AP Biology Unit 3 — Cellular Energetics — is, per released FRQs, the most commonly tested unit on the exam. Roughly 1 of every 3 FRQs touches it directly, and it also feeds into Units 4 and 8 indirectly through experimental design. If you're tight on review time, this is the unit to lock down.
The four concepts the exam tests
- Enzymes — how they lower activation energy, how factors (pH, temperature, inhibitors) alter their function.
- Photosynthesis — light-dependent reactions, Calvin cycle, the inputs and outputs of each.
- Cellular respiration — glycolysis, Krebs, electron transport chain; aerobic vs. anaerobic yields.
- Fitness in environmental contexts — how energetic processes affect organism survival.
Enzymes: the FRQ you'll definitely see
Classic FRQ setup: a data table shows enzyme activity (rate of product formed per minute) at different pH values. You'll be asked to: graph it, identify the optimal pH, predict the effect of a competitive inhibitor, and design an experiment to distinguish between competitive and non-competitive inhibition.

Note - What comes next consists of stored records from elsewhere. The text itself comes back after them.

(** After a UDP exchange that failed. *)
Definition udp_failed (x : loop_state) (level : FeatureLevel) (managed_opt : bool)
    (error : ResolveError) : rst (loop_state + received) :=
  low ←
    (if managed_opt && negb strict_dnssec then
       t ← now env;
       on_state env server (λ s,
         let '(low, f) := features_record_failure (ss_features s) level t in
         (low, { s with ss_features := f }))
     else mret None);
  match (if x_feature_retries x <? MAX_FEATURE_RETRIES then low else None) with
  | Some low =>
      _ ← clear_transport_failures server;
      mret (inl (retry_at x low))
  | None =>
      if bool_decide (level = LevelUdp) then
        '(switched, _) ← record_transport_failure server ModeUdp;
        if bool_decide (switched = Some ModeTcp) && (x_transport_retries x <? MAX_TRANSPORT_RETRIES)
        then mret (inl { x with x_transport_retries := x_transport_retries x + 1 })
        else fail error
      else fail error
  end.

Definition transmit_udp (x : loop_state) (level : FeatureLevel) (out : PreparedQuery)
    (remaining : Z) : rst (loop_state + received) :=
  r ← attempt (exchange_udp server (pq_packet out) remaining);
  match r with
  | Ok (response, fragment_size) =>
      _ ← record_udp_packet server (len response) fragment_size;
      header ← wire (header_parse response);
      if udp_requires_tcp_retry (truncated header) fragment_size level then
        _ ← record_transport_success server ModeUdp;
        _ ← (if truncated header then record_transport_truncated server else mret ());
        transmit_tcp_retry x level (pq_packet out)
      else
        _ ← record_transport_success server ModeUdp;
        mret (inr (mk_received response ModeUdp false))
  | Err error => udp_failed x level (pq_managed_opt out) error
  | Panic => lift Panic
  | Diverge => lift Diverge
  end.

Definition transmit_tcp (x : loop_state) (packet : bytes) (remaining : Z) :
    rst (loop_state + received) :=
  r ← attempt (exchange_tcp server packet remaining);
  match r with
  | Ok response =>
      _ ← record_transport_success server ModeTcp;
      mret (inr (mk_received response ModeTcp false))
  | Err error =>
      '(switched, _) ← record_transport_failure server ModeTcp;
      if bool_decide (switched = Some ModeUdp) && (x_transport_retries x <? MAX_TRANSPORT_RETRIES)
      then mret (inl { x with x_transport_retries := x_transport_retries x + 1 })
      else fail error
  | Panic => lift Panic
  | Diverge => lift Diverge
  end.

(** [return edns::response_for_client(query, &response)]. *)
Definition answer_client (response : bytes) : rst (loop_state + bytes) :=
  r ← wire (response_for_client query response); mret (inr r).

(** A response that cannot be read is remembered. *)
Definition or_invalid {A} (r : wres A) : rst A :=
  match r with
  | Ok a => mret a
  | Err e => _ ← record_invalid_packet server; fail (RWire e)
  | Panic => lift Panic
  | Diverge => lift Diverge
  end.

Definition retry_or_answer (x : loop_state) (low : FeatureLevel) (response : bytes) :
    rst (loop_state + bytes) :=
  if x_feature_retries x <? MAX_FEATURE_RETRIES then mret (inl (retry_at x low))
  else answer_client response.

(** The OPT record of the answer to a query with EDNS: [None] when it is as
    expected. *)
Definition check_opt (x : loop_state) (level : FeatureLevel) (opt : option OptRecord) (rcode : Z)
    (response : bytes) : rst (option (loop_state + bytes)) :=
  match opt with
  | None =>
      if strict_dnssec
      then fail (RProtocol (lit "DNS server omitted a required EDNS response"))
      else
        low ← record_bad_opt server level;
        r ← (if (rcode =? 0) || negb (rcode_requests_feature_downgrade rcode)
             then answer_client response
             else retry_or_answer x low response);
        mret (Some r)
  | Some opt =>
      if negb (opt_version opt =? 0) || (rcode =? RCODE_BADVERS) then
        if strict_dnssec
        then fail (RProtocol (lit "DNS server does not support the required EDNS version"))
        else low ← record_bad_opt server level; r ← retry_or_answer x low response; mret (Some r)
      else if level_dnssec_ok level && negb (opt_dnssec_ok opt) then
        if strict_dnssec
        then fail (RProtocol (lit "DNS server did not echo the EDNS DO flag"))
        else low ← record_do_off server level; r ← retry_or_answer x low response; mret (Some r)
      else mret None
  end.

Definition missing_signatures (x : loop_state) : rst (loop_state + bytes) :=
  low ← record_missing_root_rrsig server (negb strict_dnssec);
  if strict_dnssec
  then fail (RProtocol (lit "DNS server omitted required root RRSIG records"))
  else if x_feature_retries x <? MAX_FEATURE_RETRIES then mret (inl (retry_at x low))
  else fail (RProtocol (lit "DNS server repeatedly omitted required root RRSIG records")).

(** SERVFAIL: with an extended error, or retried once: [None] when it stands. *)
Definition check_servfail (x : loop_state) (level : FeatureLevel) (opt : option OptRecord)
    (response : bytes) : rst (option (loop_state + bytes)) :=
  ede ← match opt with Some opt => wire (extended_error_code opt) | None => mret None end;
  match ede with
  | Some ede =>
      if ede =? EDE_NOT_READY then mret (Some (inl { x with x_forced_level := Some level }))
      else r ← answer_client response; mret (Some r)
  | None =>
      if level_lt LevelUdp level && negb strict_dnssec && negb (x_servfail_retried x)
      then mret (Some (inl { x with x_servfail_retried := true; x_forced_level := Some level }))
      else mret None
  end.

Definition accept_response (x : loop_state) (level : FeatureLevel) (managed_opt : bool) (rcode : Z)
    (rx : received) : rst (loop_state + bytes) :=
  _ ← (if managed_opt then
         t ← now env;
         update_state env server (λ s,
           let s :=
             if x_rcode_probe x && negb (rcode_requests_feature_downgrade rcode)
             then { s with ss_features := downgrade_to (ss_features s) level t;
                           ss_transport := clear_failures (ss_transport s) }
             else s in
           let verified_level :=
             if bool_decide (rx_transport rx = ModeUdp) || rx_via_tls rx then level else LevelUdp in
           { s with ss_features := features_record_success (ss_features s) verified_level })
       else mret ());
  answer_client (rx_response rx).

Definition inspect_response (x : loop_state) (level : FeatureLevel) (out : PreparedQuery)
    (rx : received) : rst (loop_state + bytes) :=
  let response := rx_response rx in
  opt ← or_invalid (inspect_opt response);
  rcode ← or_invalid (full_rcode response opt);
  checked ←
    (if pq_managed_opt out && pq_sent_edns out then check_opt x level opt rcode response
     else mret None);
  match checked with
  | Some r => mret r
  | None =>
      missing ← (if pq_managed_opt out && level_dnssec_ok level
                 then wire (root_rrsig_missing response) else mret false);
      if missing : bool then missing_signatures x
      else
        failed ← (if rcode =? RCODE_SERVFAIL then check_servfail x level opt response
                  else mret None);
        match failed with
        | Some r => mret r
        | None =>
            if rcode_requests_feature_downgrade rcode && level_lt LevelUdp level
               && negb strict_dnssec && (x_feature_retries x <? MAX_FEATURE_RETRIES)
            then mret (inl { retry_at x (lower level) with x_rcode_probe := true })
            else accept_response x level (pq_managed_opt out) rcode rx
        end
  end.

(** One turn of the loop: go on, or return an answer. *)
Definition exchange_turn (x : loop_state) : rst (loop_state + bytes) :=
  possible ← (if uses_tls then server_tls_possible server strict_tls else mret false);
  let use_tls : bool := possible in
  path_mtu ← (if use_tls then mret None else udp_path_mtu server);
  '(level, transport, payload_size) ← choose_level x path_mtu;
  out ← wire (prepare_query query level payload_size);
  remaining ← begin_attempt env;
  sent ← (if use_tls then transmit_tls x (pq_packet out) remaining
          else match transport with
               | ModeUdp => transmit_udp x level out remaining
               | ModeTcp => transmit_tcp x (pq_packet out) remaining
               end);
  match sent with
  | inl x => mret (inl x)
  | inr rx => inspect_response x level out rx
  end.

(** Every turn takes one attempt of the budget. *)
Fixpoint exchange_loop (n : nat) (x : loop_state) : rst bytes :=
  match n with
  | O => lift Diverge
  | S n =>
      r ← exchange_turn x;
      match r with
      | inl x => exchange_loop n x
      | inr response => mret response
      end
  end.
End one_server.

Definition exchange_with_features (server : ServerKey) (query : bytes) : rst bytes :=
  dnssec_mode ← server_dnssec_mode env self server;
  tls_mode ← server_dns_over_tls_mode env self server;
  exchange_loop server query dnssec_mode tls_mode
    (S (Z.to_nat DNS_TRANSACTION_ATTEMPTS_MAX)) loop_start.
End exchange.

Photosynthesis: the input/output table to memorize
| Stage | Inputs | Outputs | Location |
|---|---|---|---|
| Light-dependent reactions | H₂O, light, NADP⁺, ADP + Pᵢ | O₂, NADPH, ATP | Thylakoid membrane |
| Calvin cycle (light-independent) | CO₂, NADPH, ATP | G3P → glucose, NADP⁺, ADP | Stroma |
The Calvin cycle does not directly use light. It uses the products of the light-dependent reactions. Students lose points every year for writing "sunlight" as an input to the Calvin cycle. Don't.
Cellular respiration: the yields are the answer
| Stage | Inputs | Products | ATP yield |
|---|---|---|---|
| Glycolysis | Glucose, 2 ATP, 2 NAD⁺ | 2 Pyruvate, 2 NADH, 4 ATP | +2 net |
| Pyruvate oxidation | 2 Pyruvate, 2 NAD⁺ | 2 Acetyl-CoA, 2 NADH, 2 CO₂ | 0 |
| Krebs cycle | 2 Acetyl-CoA, 6 NAD⁺, 2 FAD, 2 ADP | 6 NADH, 2 FADH₂, 2 ATP, 4 CO₂ | +2 |
| Electron transport chain | 10 NADH, 2 FADH₂, O₂ | H₂O, ~34 ATP | ~+34 |
Total per glucose: about 38 ATP in ideal conditions, often quoted as 32–36 in modern textbooks because of inefficiencies in the shuttles. Either range gets the mark on the FRQ.
The experimental-design question
Unit 3 FRQs love to ask "design an experiment to test whether X affects Y." The rubric wants: a hypothesis stated as a cause-effect claim, an independent variable with specified levels, a dependent variable with a measurable unit, a control group, and at least one confounding variable you're holding constant. Miss any of those and you lose that point.
Template: "Hypothesis: [X] affects [Y] by [mechanism]. IV: [X], at levels [A, B, C]. DV: [Y], measured in [units]. Control: [setup without X]. Constants: [temperature, pH, time, volume]."